Coincidentally, the parents’ protest happened shortly before the president was set to sign the federal hate crimes bill, which will recognize sexual orientation among minority groups often victimized because of their minority status, a bill which the Review-Journal called “feel-good verbiage.”

Next in the week’s news cycle, Ziser returned to the limelight, introducing a proposed state constitutional amendment to redefine and protect zygote “personhood” in an attempt to make abortions illegal. This, after he’s spent a career objecting to fully grown gay persons enjoying full legal personhood. In fact, Ziser’s appearance on Jon Ralston’s Face to Face last week topped off the wave of intolerance. Of the murder of Matthew Shepard, he said, “They’ve really overblown that.”

He may be drinking from the same well of revisionist history and flippant references to murder, or attempted murder, as the conservative radio talk-show host Heidi Harris and Republican Reid-opponent Sue Lowden, who a news-moment later made light of a 1981 attempt to kill Harry Reid. Reid was then chairman of the Gaming Control Board, and it was reported and verified by police that a wire was attached to his car linking the fuel tank and engine, but Harris, Lowden—and, the next day, Gov. Jim Gibbons—suggested that either it didn’t happen, that it wasn’t a really serious attempt, or that it was super funny.

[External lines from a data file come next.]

(** * SecureEpilinker: link configuration, precision planner and engine facade

    A shallow embedding of [include/epilink_input.cpp] and of the engine
    facade and threshold stage of [include/secure_epilinker.cpp].

    Conventions.
    - [size_t] is the 64-bit unsigned type of an LP64 platform: a value is
      an integer in [0, 2^64) and every operator wraps modulo 2^64.
    - [Weight] and the thresholds are C++ [double]s.  A finite double is a
      rational number; the operations embedded here (comparison, scaling
      by a power of two, truncation to an integer) are exact on doubles,
      so they are modelled on [Q].  The inexact double arithmetic of
      [rescale_weight] is embedded on the binary64 numbers of the
      Standard Library ([SpecFloat]); [field_weight] takes it as a
      parameter.
    - exceptions, failed assertions and undefined behaviour are values of
      the type [Error]; a throwing function returns [Err].  Assertions are
      compiled in (NDEBUG is not defined).
    - a [std::map] is a [gmap]; the two loops over the field map compute
      maxima, for which the order of traversal is immaterial. *)

From Stdlib Require Import ZArith QArith Qround Qpower Lia.
From Stdlib Require Import Floats.SpecFloat.
From stdpp Require Import base gmap strings list fin_maps sorting.

Set Warnings "-clear-no-such-hyp".
Local Open Scope Z_scope.

(** ** Errors *)

Inductive InvalidArgumentKind : Type :=
  | GroupsNotDistinct     (* "Exchange groups must be distinct!" *)
  | ComparatorMismatch    (* "Cannot compare field ... of type ..." *)
  | BitsizeMismatch       (* "Cannot compare field ... of bitsize ..." *)
  | PrecisionOverflow.    (* "... would potentially cause overflows ..." *)

Inductive Error : Type :=
  | InvalidArgument (k : InvalidArgumentKind)  (* std::invalid_argument *)
  | OutOfRange                                 (* std::out_of_range of map::at *)
  | RuntimeError                               (* std::runtime_error *)
  | AssertionFailed                            (* assert(...) *)
  | UndefinedBehaviour.                        (* dereferencing end(), bad shift or conversion *)

Inductive Result (A : Type) : Type :=
  | Ok (a : A)
  | Err (e : Error).
Arguments Ok {A} a.
Arguments Err {A} e.

Definition is_Ok {A} (r : Result A) : bool :=
  match r with Ok _ => true | Err _ => false end.

(** ** size_t arithmetic *)

Definition size_t_bits : Z := 64.
Definition size_t_mod : Z := 2 ^ size_t_bits.

Definition wrap (z : Z) : Z := z mod size_t_mod.

Definition sz_add (a b : Z) : Z := wrap (a + b).
Definition sz_sub (a b : Z) : Z := wrap (a - b).
Definition sz_mul (a b : Z) : Z := wrap (a * b).
Definition sz_div (a b : Z) : Z := a / b.
Definition sz_rem (a b : Z) : Z := a mod b.

Definition is_size_t (z : Z) : Prop := 0 <= z < size_t_mod.

(** ** Numeric primitives of math.h *)

(** Modelled from the spec: [ceil_log2] of math.h (the header is not
    available).  "ceil_log2(n) returns the smallest k with 2^k >= n"; it
    is 0 for n <= 1. *)
Definition ceil_log2 (n : Z) : Z := Z.log2_up n.

(** Modelled from the spec: [ceil_log2_min1] of math.h (the header is not
    available), the variant that "by convention returns 1 for n <= 1". *)
Definition ceil_log2_min1 (n : Z) : Z :=
  if 1 <? n then ceil_log2 n else 1.

(** [hw_size], epilink_input.cpp:172 *)
Definition hw_size (size : Z) : Z := ceil_log2_min1 (sz_add size 1).

(** The spec's words for the same quantity, "hw_bits(width) =
    ceil_log2(width + 1)" with the convention of [ceil_log2_min1], on
    unbounded integers; [hw_size] is compared with it below. *)
Definition hw_bits (width : Z) : Z := ceil_log2_min1 (width + 1).

(** ** Field descriptors and the link configuration *)

Inductive FieldComparator : Type := DICE | BINARY.

#[global] Instance FieldComparator_eq_dec : EqDecision FieldComparator.
Proof. solve_decision. Defined.

Abbreviation FieldName := string (only parsing).
Abbreviation Weight := Q (only parsing).

Record ML_Field : Type := mkField {
  name : FieldName;
  weight : Weight;
  comparator : FieldComparator;
  bitsize : Z
}.

(** [IndexSet] is a [std::set<FieldName>]; it is represented by the list
    of its elements in iteration order. *)
Abbreviation IndexSet := (list FieldName) (only parsing).

Record EpilinkConfig : Type := mkConfig {
  fields : gmap string ML_Field;
  exchange_groups : list IndexSet;
  threshold : Q;
  tthreshold : Q;
  matching_mode : bool;
  bitlen : Z;
  nfields : Z;
  max_weight : Weight;
  dice_prec : Z;
  weight_prec : Z
}.

(** One step of a running maximum under [<]. *)
Definition max_step {A : Type} (op : A -> Q) (m : Q) (y : A) : Q :=
  if Qlt_le_dec m (op y) then op y else m.

(** Modelled from the spec: [sel::max_element] of util.h (the header is
    not available): the largest value of [op] over the container, the
    "max_weight" of the data model.  An empty container has no largest
    element. *)
Definition sel_max_element {A : Type} (op : A -> Q) (c : list A) : option Q :=
  match c with
  | [] => None
  | x :: xs => Some (fold_left (max_step op) xs (op x))
  end.

(** The loop of epilink_input.cpp:48-53. *)
Definition max_bm_size_step (m : Z) (f : string * ML_Field) : Z :=
  match comparator f.2 with
  | DICE => Z.max m (bitsize f.2)
  | BINARY => m
  end.

Definition max_bm_size_of (fs : gmap string ML_Field) : Z :=
  fold_left max_bm_size_step (map_to_list fs) 0.

(** Bit budget as the code evaluates it, in [size_t]. *)
Definition budget_sum (dp wp n : Z) : Z :=
  sz_add (sz_add dp (sz_mul 2 wp)) (ceil_log2 (sz_mul n n)).

(** The inner loop of the sanity checks, epilink_input.cpp:80-101. *)
Fixpoint check_group (fs : gmap string ML_Field) (f0 : ML_Field)
    (group : list FieldName) (xgunion : gset string) : Result (gset string) :=
  match group with
  | [] => Ok xgunion
  | fname :: rest =>
      if decide (fname ∈ xgunion) then Err (InvalidArgument GroupsNotDistinct)
      else
        match fs !! fname with
        | None => Err OutOfRange
        | Some f =>
            if decide (comparator f = comparator f0) then
              if decide (bitsize f = bitsize f0) then
                check_group fs f0 rest ({[fname]} ∪ xgunion)
              else Err (InvalidArgument BitsizeMismatch)
            else Err (InvalidArgument ComparatorMismatch)
        end
  end.

(** The outer loop, epilink_input.cpp:78-102. *)
Fixpoint check_exchange_groups (fs : gmap string ML_Field)
    (groups : list IndexSet) (xgunion : gset string) : Result unit :=
  match groups with
  | [] => Ok ()
  | group :: rest =>
      match group with
      | [] => Err UndefinedBehaviour
      | first :: _ =>
          match fs !! first with
          | None => Err OutOfRange
          | Some f0 =>
              match check_group fs f0 group xgunion with
              | Ok xg => check_exchange_groups fs rest xg
              | Err e => Err e
              end
          end
      end
  end.

(** What the inner loop requires of a group member: it is configured and
    agrees with the first field of the group. *)
Definition like (fs : gmap string ML_Field) (f0 : ML_Field) (n : string) : Prop :=
  exists f, fs !! n = Some f /\ comparator f = comparator f0 /\
            bitsize f = bitsize f0.

(** The conditions on exchange groups, in the words of the data model:
    every group is non-empty and names configured fields only; *)
Definition groups_known (fs : gmap string ML_Field) (gs : list IndexSet) : Prop :=
  forall g, g ∈ gs -> g <> [] /\ forall n, n ∈ g -> is_Some (fs !! n).

(** no field appears in two groups, or twice in a group; *)
Definition groups_disjoint (gs : list IndexSet) : Prop := NoDup (concat gs).

(** two fields of one group have the same comparator; *)
Definition same_comparator (fs : gmap string ML_Field) (gs : list IndexSet)
    : Prop :=
  forall g a b fa fb, g ∈ gs -> a ∈ g -> b ∈ g ->
    fs !! a = Some fa -> fs !! b = Some fb -> comparator fa = comparator fb.

(** and the same bitsize. *)
Definition same_bitsize (fs : gmap string ML_Field) (gs : list IndexSet)
    : Prop :=
  forall g a b fa fb, g ∈ gs -> a ∈ g -> b ∈ g ->
    fs !! a = Some fa -> fs !! b = Some fb -> bitsize fa = bitsize fb.

Definition groups_valid (fs : gmap string ML_Field) (gs : list IndexSet)
    : Prop :=
  groups_disjoint gs /\ same_comparator fs gs /\ same_bitsize fs gs.

(** [EpilinkConfig::EpilinkConfig], epilink_input.cpp:32-103. *)
Definition EpilinkConfig_new (fields_ : gmap string ML_Field)
    (exchange_groups_ : list IndexSet) (threshold_ tthreshold_ : Q)
    (matching_mode_ : bool) (bitlen_ : Z) : Result EpilinkConfig :=
  let nfields_ := Z.of_nat (size fields_) in
  match sel_max_element (fun f : string * ML_Field => weight f.2)
                        (map_to_list fields_) with
  | None => Err UndefinedBehaviour
  | Some max_weight_ =>
      let max_bm_size := max_bm_size_of fields_ in
      let dice_prec_ := sz_sub (16 - 1) (hw_size max_bm_size) in
      let weight_prec_ :=
        sz_div (sz_sub (sz_sub bitlen_ (ceil_log2 (sz_mul nfields_ nfields_)))
                       dice_prec_) 2 in
      if budget_sum dice_prec_ weight_prec_ nfields_ <=? bitlen_ then
        match check_exchange_groups fields_ exchange_groups_ ∅ with
        | Ok _ =>
            Ok (mkConfig fields_ exchange_groups_ threshold_ tthreshold_
                         matching_mode_ bitlen_ nfields_ max_weight_
                         dice_prec_ weight_prec_)
        | Err e => Err e
        end
      else Err AssertionFailed
  end.

Definition with_precisions (c : EpilinkConfig) (dp wp : Z) : EpilinkConfig :=
  mkConfig (fields c) (exchange_groups c) (threshold c) (tthreshold c)
           (matching_mode c) (bitlen c) (nfields c) (max_weight c) dp wp.

(** A member function of the configuration: the value returned or the
    exception thrown, with the object afterwards. *)
Definition ConfigMethod (A : Type) : Type :=
  EpilinkConfig -> Result A * EpilinkConfig.

(** [EpilinkConfig::set_precisions], epilink_input.cpp:105-117. *)
Definition set_precisions (dice_prec_ weight_prec_ : Z) : ConfigMethod unit :=
  fun c =>
    if bitlen c <? budget_sum dice_prec_ weight_prec_ (nfields c) then
      (Err (InvalidArgument PrecisionOverflow), c)
    else (Ok (), with_precisions c dice_prec_ weight_prec_).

“Everybody says that maybe there was a rumor, but nobody has been able to verify that actually happened,” Harris said. “I’ve never heard of that either,” said Lowden, laughing. “I heard it was a telephone book in a shoe box,” said Gibbons.

Reid’s wife, Landra, responded the next day in the R-J, saying, “I think pretending that this didn’t happen to us is one thing, but joking about it is something else,” she said. “It wasn’t funny then, and I don’t think it is funny now.”

Nor is it hilarious that Ziser doesn’t respect the personal and social significance of the Shepard murder, nor is it funny that there are parents who teach their kids it’s fine to keep your blinders on and nourish fear and hate. But there is something kind of funny in this most recent rekindling of the once-dependable political motivators of the right.

Political watchers say it may backfire this time around. Routinely in recent years, of course, sending out the far right’s mating call—The gays are coming, the gays are coming!—brings forth panicked political participation. Similarly with the touch-button issue of abortion and, increasingly, with the ribald storytelling of far-right media, think Glenn Beck.

“But times have changed,” says David Damore, UNLV political-science prof. “It’s 10 years behind the times. Gays and abortion are the issues of older generations. These are the issues they made their careers on. But there are a lot bigger issues in the state than this now.”

Damore says the right is already mobilized around anti-Obama sentiments, the health-care debate and budget issues, and that, if anything, floating the age-old emotional touchstones will serve to further motivate opponents.

“This will mobilize the left,” he says.

Perhaps. In any case, I wasn’t missing them.